Your goal —
Below this sentence is a listing; return exactly its lines from the one with "Lemma get_current_user_ok scopes" to the one with "apply bind_ok_inv in H as (u", both kept, and nothing more.

※

(* ===== verification/AuthLemmas.v ===== *)
(** * Lemmas on users, tokens and the authentication dependencies *)

From Stdlib Require Import ZArith Lia Ascii String List Bool.
From stdpp Require Import base gmap strings list pretty.
From S2P Require Import Prelude Schema Redis World Tokens Users Cache AppConfig Roles Totp Auth Invariants.
Local Open Scope string_scope.
Local Open Scope list_scope.
Local Open Scope Z_scope.

(** ** Lookups by key *)

Lemma head_filter_unique {A} (P : A -> Prop) `{!forall x, Decision (P x)} l x :
  x ∈ l -> P x -> (forall y, y ∈ l -> P y -> y = x) -> head (filter P l) = Some x.
Proof.
  intros Hx HP Hu. destruct (filter P l) as [|y l'] eqn:E; simpl.
  - by destruct (filter_nil_not_elem_of _ _ x E HP).
  - f_equal. assert (y ∈ filter P l) as [HPy Hy]%list_elem_of_filter by (rewrite E; left). by apply Hu.
Qed.

Lemma head_filter_none {A} (P : A -> Prop) `{!forall x, Decision (P x)} l :
  (forall y, y ∈ l -> ~ P y) -> head (filter P l) = None.
Proof.
  intros Hu. destruct (filter P l) as [|y l'] eqn:E; [done|].
  assert (y ∈ filter P l) as [HPy Hy]%list_elem_of_filter by (rewrite E; left). by destruct (Hu y Hy).
Qed.

Lemma find_user_id t id :
  keyed u_id (users t) -> find_user (fun u => String.eqb (u_id u) id) t = users t !! id.
Proof.
  intros Hk. unfold find_user. destruct (users t !! id) as [u|] eqn:E.
  - apply head_filter_unique.
    + apply elem_of_values. eauto.
    + apply String.eqb_eq. by apply Hk.
    + intros y [k Hy]%elem_of_values Hid%String.eqb_eq. rewrite (Hk _ _ Hy) in Hid. congruence.
  - apply head_filter_none. intros y [k Hy]%elem_of_values Hid%String.eqb_eq.
    rewrite (Hk _ _ Hy) in Hid. congruence.
Qed.

Lemma session_by_jti t k s :
  sessions_wf (user_sessions t) -> user_sessions t !! k = Some s ->
  head (filter (fun x => jti x = jti s /\ s_user_id x = s_user_id s) (values (user_sessions t))) = Some s.
Proof.
  intros [K1 K2 _] Hs. apply head_filter_unique; [apply elem_of_values; eauto|done|].
  intros y [k' Hy]%elem_of_values [Hj _].
  assert (k' = k) as -> by (eapply (K2 _ _ _ _ (jti s)); eauto; congruence). congruence.
Qed.

Section auth_lemmas.
Context {R : Type} {RD : Redis R} {EX : Ext} {ST : Settings}.
Implicit Types w : World R.

Lemma get_by_id_run id w :
  keyed u_id (users (read_view w)) ->
  get_by_id id w = (Ok (user_data (read_view w) <$> users (read_view w) !! id), w).
Proof. intros Hk. unfold get_by_id, _get_user_with_roles, db_read, gets. by rewrite find_user_id. Qed.

Lemma get_by_id_inv id w o w' :
  get_by_id id w = (o, w') ->
  w' = w /\ o = Ok (user_data (read_view w) <$> find_user (fun u => String.eqb (u_id u) id) (read_view w)).
Proof. by intros [= <- <-]. Qed.

(** ** Scopes *)

Lemma require_scopes_run l g w :
  require_scopes l g w =
  (if forallb (fun s => mem s g) l then Ok tt else Err (HTTPException 403 "Not enough permissions"), w).
Proof.
  induction l as [|s l IH]; simpl; [done|]. unfold bind, raise_if.
  destruct (mem s g); simpl; [exact IH|done].
Qed.

Lemma forallb_mem (l g : list string) : forallb (fun s => mem s g) l = true <-> l ⊆ g.
Proof.
  rewrite forallb_forall. setoid_rewrite mem_true. setoid_rewrite <- list_elem_of_In. done.
Qed.

(** ** Dependencies *)

(** What an accepted access token says. *)
Lemma get_current_user_ok scopes tok w user w' :
  get_current_user scopes tok w = (Ok user, w') ->
  exists td id, fst (verify_token tok ACCESS w) = Ok td /\ t_id td = Some id /\
    scopes ⊆ t_scopes td /\
    find_user (fun u => String.eqb (u_id u) id) (read_view w) = Some (ud_user user) /\
    user = user_data (read_view w) (ud_user user) /\
    token_version (ud_user user) = t_token_version td.
Proof.
  unfold get_current_user. intros H.
  apply bind_ok_inv in H as (td & w1 & Hv & H). rewrite Hv.
  destruct (t_id td) as [id|] eqn:Ei; [|done].
  apply bind_ok_inv in H as ([] & w2 & Hs & H). rewrite require_scopes_run in Hs.
  destruct (forallb _ _) eqn:Ef in Hs; [|done]. injection Hs as <-.
  apply bind_ok_inv in H as (u & w3 & Hu & H). unfold get_user_by_id in Hu.
  apply bind_ok_inv in Hu as (o & w4 & Hg & Hu). apply get_by_id_inv in Hg as [-> Ho].
  injection Ho as ->.
  assert (read_view w1 = read_view w) as Hr.
  { apply verify_token_ok in Hv as (? & ? & ? & ? & ? & ? & ? & ? & ? & ? & ? & ? & ? & ->). done. }
  rewrite Hr in Hu. destruct (find_user _ (read_view w)) as [x|] eqn:Ex; [|done].
  unfold ret in Hu. injection Hu as <- <-. run_inv.
  apply negb_false_iff, Z.eqb_eq in H. exists td, id. repeat split; try done. by apply forallb_mem.
Qed.

Lemma refresh_token_ok tok rq w r w' :
  refresh_token tok rq w = (Ok r, w') ->
  exists td id, fst (verify_token tok REFRESH w) = Ok td /\ t_id td = Some id /\
    find_user (fun u => String.eqb (u_id u) id) (read_view w) = Some (ud_user (lr_user r)) /\
    token_version (ud_user (lr_user r)) = t_token_version td.
Proof.
  unfold refresh_token. intros H. apply bind_ok_inv in H as (td & w1 & Hv & H). rewrite Hv.
  destruct (t_id td) as [id|] eqn:Ei; [|done].
  apply bind_ok_inv in H as (o & w2 & Hg & H). apply get_by_id_inv in Hg as [-> Ho]. injection Ho as ->.
  assert (read_view w1 = read_view w) as Hr.
  { apply verify_token_ok in Hv as (? & ? & ? & ? & ? & ? & ? & ? & ? & ? & ? & ? & ? & ->). done. }
  rewrite Hr in H. destruct (find_user _ (read_view w)) as [x|] eqn:Ex; [|done]. simpl in H.
  apply bind_ok_inv in H as ([] & w3 & Hv' & H). apply raise_if_ok_inv in Hv' as [Hv' ->].
  apply negb_false_iff, Z.eqb_eq in Hv'. run_inv. by exists td, id.
Qed.

(** A run of the dependency once the token is verified. *)
Lemma get_current_user_run scopes tok w td id :
  verify_token tok ACCESS w = (Ok td, w) -> t_id td = Some id -> keyed u_id (users (read_view w)) ->
  fst (get_current_user scopes tok w) =
  if forallb (fun s => mem s (t_scopes td)) scopes then
    match users (read_view w) !! id with
    | None => Err user_not_found
    | Some u => if token_version u =? t_token_version td then Ok (user_data (read_view w) u)
                else Err credentials_exception
    end
  else Err (HTTPException 403 "Not enough permissions").
Proof.
  intros Hv Hid Hk. unfold get_current_user. rewrite (bind_ok _ _ _ _ _ Hv), Hid.
  unfold bind at 1. rewrite require_scopes_run. destruct (forallb _ _); [|done].
  unfold get_user_by_id. unfold bind at 1. rewrite (bind_ok _ _ _ _ _ (get_by_id_run id w Hk)).
  destruct (users (read_view w) !! id) as [u|]; simpl; [|done]. unfold bind, raise_if.
  by destruct (token_version u =? t_token_version td).
Qed.

(** A token that does not verify is refused with the same exception. *)
Lemma get_current_user_unverified scopes tok w e :
  fst (verify_token tok ACCESS w) = Err e -> fst (get_current_user scopes tok w) = Err e.
Proof. unfold get_current_user, bind. destruct (verify_token tok ACCESS w) as [[td|x] w']; [done|]. by intros [= ->]. Qed.

(** ** Tokens over time *)

Context {EL : ExtLaws}.

(** Encoding with an expiry is injective. *)
Lemma jwt_encode_inj c c' k e e' :
  c_exp c = Some e -> c_exp c' = Some e' -> jwt_encode c k = jwt_encode c' k -> c = c'.
Proof.
  intros H1 H2 H. set (t := Z.min e e' - 1).
  assert (jwt_decode t (jwt_encode c k) k = Some c) as D1 by (eapply jwt_roundtrip; [done|lia]).
  assert (jwt_decode t (jwt_encode c' k) k = Some c') as D2 by (eapply jwt_roundtrip; [done|lia]).
  congruence.
Qed.

(** A token that verifies at two times says the same both times. *)
Lemma verify_token_stable tok ty ty' w1 w2 td1 td2 :
  fst (verify_token tok ty w1) = Ok td1 -> fst (verify_token tok ty' w2) = Ok td2 -> td1 = td2 /\ ty = ty'.
Proof.
  destruct (verify_token tok ty w1) as [o1 w1'] eqn:E1, (verify_token tok ty' w2) as [o2 w2'] eqn:E2.
  simpl. intros -> ->.
  apply verify_token_ok in E1 as (p & u & i & e & j & Hd & Hu & Hi & He & Hj & Ht & _ & -> & _).
  apply verify_token_ok in E2 as (p' & u' & i' & e' & j' & Hd' & Hu' & Hi' & He' & Hj' & Ht' & _ & -> & _).
  apply jwt_authentic in Hd, Hd'. subst tok.
  assert (p = p') as <- by (by eapply jwt_encode_inj). rewrite Ht in Ht'. injection Ht' as Ht'.
  assert (ty = ty') as <- by (by destruct ty, ty'). split; [|done]. congruence.
Qed.

(** What issuing tokens leaves and answers. *)
Definition access_claims (user : UserData) (w : World R) : Claims :=
  stamp (user_claims user) (now w + ACCESS_TOKEN_EXPIRE_MINUTES * 60) "access" (uuid4 (drawn w)).
Definition refresh_claims (user : UserData) (w : World R) : Claims :=
  stamp (user_claims user) (now w + REFRESH_TOKEN_EXPIRE_DAYS * 86400) "refresh" (uuid4 (S (drawn w))).
Definition new_session (user : UserData) (rq : Request) (w : World R) : UserSessionCreate :=
  {| sc_jti := uuid4 (drawn w); sc_user_id := u_id (ud_user user); sc_issued_at := now w;
     sc_expires_at := now w + ACCESS_TOKEN_EXPIRE_MINUTES * 60;
     sc_ip_address := rq_client_host rq; sc_user_agent := rq_user_agent rq |}.

Lemma issue_inv user rq w r w' :
  issue_tokens_and_session user rq w = (Ok r, w') ->
  r = {| lr_token := {| access_token := jwt_encode (access_claims user w) SECRET_KEY;
                        refresh_token_str := jwt_encode (refresh_claims user w) SECRET_KEY |};
         lr_user := user |} /\
  exists t', upsert_session (uuid7 (S (S (drawn w)))) (now w) (new_session user rq w) (db w) = Ok (tt, t') /\
    w' = set_db (fun _ => t') (set_drawn (S (S (S (drawn w)))) w).
Proof.
  unfold issue_tokens_and_session, create_access_token, create_refresh_token, _create_token,
    new_uuid4, upsert_user_session, db_write, bind, gets, draw, ret. cbn [token td_jti expires_at db drawn set_drawn now].
  fold (new_session user rq w).
  destruct (upsert_session _ _ _ _) as [[[] t']|e] eqn:E; [|done].
  intros [= <- <-]. split; [done|]. exists t'. by split.
Qed.

Lemma upsert_session_tables id t0 d t a t' :
  upsert_session id t0 d t = Ok (a, t') -> exists f, t' = set_sessions f t.
Proof. unfold upsert_session. intros H. stmt_inv H; eauto. Qed.

Definition token_types_eqb (a b : TokenTypes) : bool :=
  match a, b with
  | ACCESS, ACCESS | REFRESH, REFRESH | SUDO, SUDO => true
  | _, _ => false
  end.

Lemma token_types_eqb_eq a b : token_types_eqb a b = true <-> a = b.
Proof. by destruct a, b. Qed.

(** What [verify_token] answers on a token of this service. *)
Lemma verify_stamped data e ty ty' j u i w :
  faults w = [] -> c_sub data = Some u -> c_id data = Some i ->
  verify_token (jwt_encode (stamp data e (token_type_value ty) j) SECRET_KEY) ty' w =
  (if (now w <? e) && token_types_eqb ty ty' then
     match r_get (now w) (blacklist_key ty j) (redis w) with
     | None => Ok (token_data_of (stamp data e (token_type_value ty) j) u i e j (token_type_value ty))
     | Some _ => Err (HTTPException 401 (revoked_detail ty))
     end
   else Err invalid_credentials, w).
Proof.
  intros Hf Hu Hi. set (c := stamp data e (token_type_value ty) j).
  destruct (Z.ltb_spec (now w) e) as [Hlt|Hge]; simpl.
  - assert (jwt_decode (now w) (jwt_encode c SECRET_KEY) SECRET_KEY = Some c) as Hd
      by (by eapply jwt_roundtrip).
    destruct (token_types_eqb ty ty') eqn:Et.
    + apply token_types_eqb_eq in Et as <-. by apply verify_token_run.
    + assert (String.eqb (token_type_value ty) (token_type_value ty') = false) as Hs by (by destruct ty, ty').
      unfold verify_token, bind, gets. rewrite Hd. simpl. by rewrite Hu, Hi, Hs.
  - unfold verify_token, bind, gets.
    by rewrite (jwt_expired c SECRET_KEY (now w) e) by done.
Qed.
End auth_lemmas.

(** ** Redis commands that succeed *)

Section redis_lemmas.
Context {R : Type} {RD : Redis R} {EX : Ext}.
Implicit Types w : World R.

Lemma redis_set_ok_inv k v ex w u w' :
  redis_set k v (Some ex) w = (Ok u, w') ->
  0 < ex /\ w' = set_redis (r_set (now w) k v (Some ex)) (set_faults (tail (faults w)) w).
Proof.
  unfold redis_set. intros [[? _]|H]%redis_command_inv; [done|].
  destruct (Z.leb_spec ex 0); [done|]. injection H as <- <-. done.
Qed.

Lemma redis_set_run k v ex w :
  faults w = [] -> 0 < ex -> redis_set k v (Some ex) w = (Ok tt, set_redis (r_set (now w) k v (Some ex)) w).
Proof.
  intros Hf He. unfold redis_set, redis_command. rewrite Hf. destruct (Z.leb_spec ex 0); [lia|done].
Qed.

Lemma redis_get_run k w : faults w = [] -> redis_get k w = (Ok (r_get (now w) k (redis w)), w).
Proof. intros Hf. unfold redis_get, redis_command. by rewrite Hf. Qed.

(** A property of the Redis contents and of the time, kept by what does not
    change them. *)
Definition redis_prop (n : Z) (P : R -> Prop) (w : World R) : Prop := now w = n /\ P (redis w).

Lemma redis_prop_get n P k : preserves (redis_prop n P) (redis_get k).
Proof. intros w Hw. unfold redis_get, redis_command. by destruct (faults w) as [|[] l]. Qed.
Lemma redis_prop_del n P ks : (forall r, P r -> P (r_del ks r)) -> preserves (redis_prop n P) (redis_del ks).
Proof.
  intros HP w [Hn Hw]. unfold redis_del, redis_command.
  destruct (faults w) as [|[] l]; split; simpl; auto.
Qed.
Lemma redis_prop_set n P k v ex :
  (forall r, P r -> P (r_set n k v ex r)) -> preserves (redis_prop n P) (redis_set k v ex).
Proof.
  intros HP w [<- Hw]. unfold redis_set, redis_command.
  destruct (faults w) as [|[] l], ex as [e|]; try destruct (e <=? 0); split; simpl; auto.
Qed.
Lemma redis_prop_publish n P nm p : preserves (redis_prop n P) (publish nm p).
Proof.
  intros w [Hn Hw]. unfold publish, bind, new_uuid4, draw, gets, redis_command. simpl.
  by destruct (faults w) as [|[] l].
Qed.
Lemma redis_prop_audit n P a r i d x y rq : preserves (redis_prop n P) (audit_log a r i d x y rq).
Proof.
  unfold audit_log. repeat (apply preserves_bind; [apply preserves_gets|intros ?]).
  case_match; [by apply preserves_modify|apply preserves_ret].
Qed.

Lemma impersonation_key_ne j ty j' : IMPERSONATION_SESSION j <> blacklist_key ty j'.
Proof. by destruct ty. Qed.
End redis_lemmas.
Lemma role_update_bumps id rid d rd v t0 w w' :
  (id, rid) ∈ user_roles (db w) -> update_role rid d w = (Ok rd, w') ->
  at_least id v t0 w -> at_least id (v + 1) t0 w'.
Proof.
  intros Hin H (Hr & Ht & HQ). unfold update_role in H. apply bind_ok_inv in H as (rd1 & w1 & Hg & H).
  apply (get_role_by_id_frame _ _ _ _ t0) in Hg as (Hr1 & Ht1 & Hd & Hn); [|done|done].
  apply bind_ok_inv in H as ([] & w2 & Hm & H). assert (w2 = w1) as ->.
  { destruct (or_opt (ru_name d) None); [|by injection Hm as <-].
    apply bind_ok_inv in Hm as (ex & w3 & Hx & Hm). injection Hx as <- <-. by apply raise_if_ok_inv in Hm as [_ ->]. }
  clear Hm. apply bind_ok_inv in H as (o & w3 & H & Ho).
  assert (w' = w3) as -> by (destruct o; [by injection Ho as <- <-|done]). clear Ho.
  apply invalidating_ok_inv in H as (w4 & H & Ed & Er & En & Et).
  assert (at_least id (v + 1) t0 w4) as H4.
  2: { unfold holds in *. by rewrite Ed, Er, En, Et. }
  assert (holding id v rid t0 w1) as Hw1.
  { split; [done|]. split; [done|]. rewrite Hd, Hn. done. }
  apply bind_ok_inv in H as (z & w5 & H5 & H). injection H5 as <- <-.
  apply bind_ok_inv in H as ([] & w6 & H6 & H).
  assert (holding id v rid t0 w6) as Hw6.
  { apply when_ok_inv in H6 as [[_ H6]|[_ ->]]; [|done]. eapply write_holding; [| |exact H6|done].
    - apply ti_update_role.
    - intros *. apply update_role_row_user_roles. }
  apply bind_ok_inv in H as ([] & w7 & H7 & H).
  assert (holding id v rid t0 w7) as Hw7.
  { destruct (ru_permission_ids d) as [ps|]; [|by injection H7 as <-].
    apply bind_ok_inv in H7 as ([] & w8 & H8 & H7).
    assert (holding id v rid t0 w8) as Hw8.
    { eapply write_holding; [| |exact H8|done]; [apply ti_delete_role_permissions|by intros t b t' [= <- <-]]. }
    destruct ps as [|p0 ps]; [by injection H7 as <-|].
    eapply write_holding; [| |exact H7|done]; [apply ti_role_permissions|].
    intros *. apply insert_role_permissions_user_roles. }
  apply bind_ok_inv in H as ([] & w8 & H8 & H). injection H as _ <-.
  destruct Hw7 as (Hr7 & Ht7 & HQ7 & Hin7). apply db_write_ok_inv in H8 as (t8 & H8 & ->).
  split; [done|]. split; [done|]. by eapply bump_role_users_bumps.
Qed.
(** ** Sudo tokens *)

Section sudo.
Context {R : Type} {RD : Redis R} {EX : Ext} {EL : ExtLaws} {ST : Settings} {GO : Google}.
Implicit Types w : World R.

Definition by_name (name : string) (u : User) : bool := String.eqb (username u) name.

Lemma find_user_elem P t u : find_user P t = Some u -> exists k, users t !! k = Some u /\ P u = true.
Proof.
  unfold find_user. intros H%head_Some_elem_of. apply list_elem_of_filter in H as [HP [k Hk]%elem_of_values].
  eauto.
Qed.

Lemma create_sudo_inv name pw w r w' :
  create_sudo_token_user name pw w = (Ok r, w') ->
  exists u, find_user (by_name name) (read_view w) = Some u /\
    verify_password pw (hashed_password u) = true /\
    sudo_token r = jwt_encode (stamp (sudo_claims u) (now w + SUDO_TOKEN_EXPIRE_MINUTES * 60) "sudo"
                     (uuid4 (drawn w))) SECRET_KEY /\
    w' = set_drawn (S (drawn w)) w.
Proof.
  unfold create_sudo_token_user. intros H. apply bind_ok_inv in H as (o & w1 & Ho & H).
  injection Ho as <- <-. fold (by_name name) in *.
  destruct (find_user (by_name name) (read_view w)) as [u|] eqn:E; [|done].
  simpl in H. apply bind_ok_inv in H as ([] & w2 & Hp & H). apply raise_if_ok_inv in Hp as [Hp ->].
  injection H as <- <-. exists u. repeat split. by apply negb_false_iff.
Qed.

※

Result —
Lemma get_current_user_ok scopes tok w user w' :
  get_current_user scopes tok w = (Ok user, w') ->
  exists td id, fst (verify_token tok ACCESS w) = Ok td /\ t_id td = Some id /\
    scopes ⊆ t_scopes td /\
    find_user (fun u => String.eqb (u_id u) id) (read_view w) = Some (ud_user user) /\
    user = user_data (read_view w) (ud_user user) /\
    token_version (ud_user user) = t_token_version td.
Proof.
  unfold get_current_user. intros H.
  apply bind_ok_inv in H as (td & w1 & Hv & H). rewrite Hv.
  destruct (t_id td) as [id|] eqn:Ei; [|done].
  apply bind_ok_inv in H as ([] & w2 & Hs & H). rewrite require_scopes_run in Hs.
  destruct (forallb _ _) eqn:Ef in Hs; [|done]. injection Hs as <-.
  apply bind_ok_inv in H as (u & w3 & Hu & H). unfold get_user_by_id in Hu.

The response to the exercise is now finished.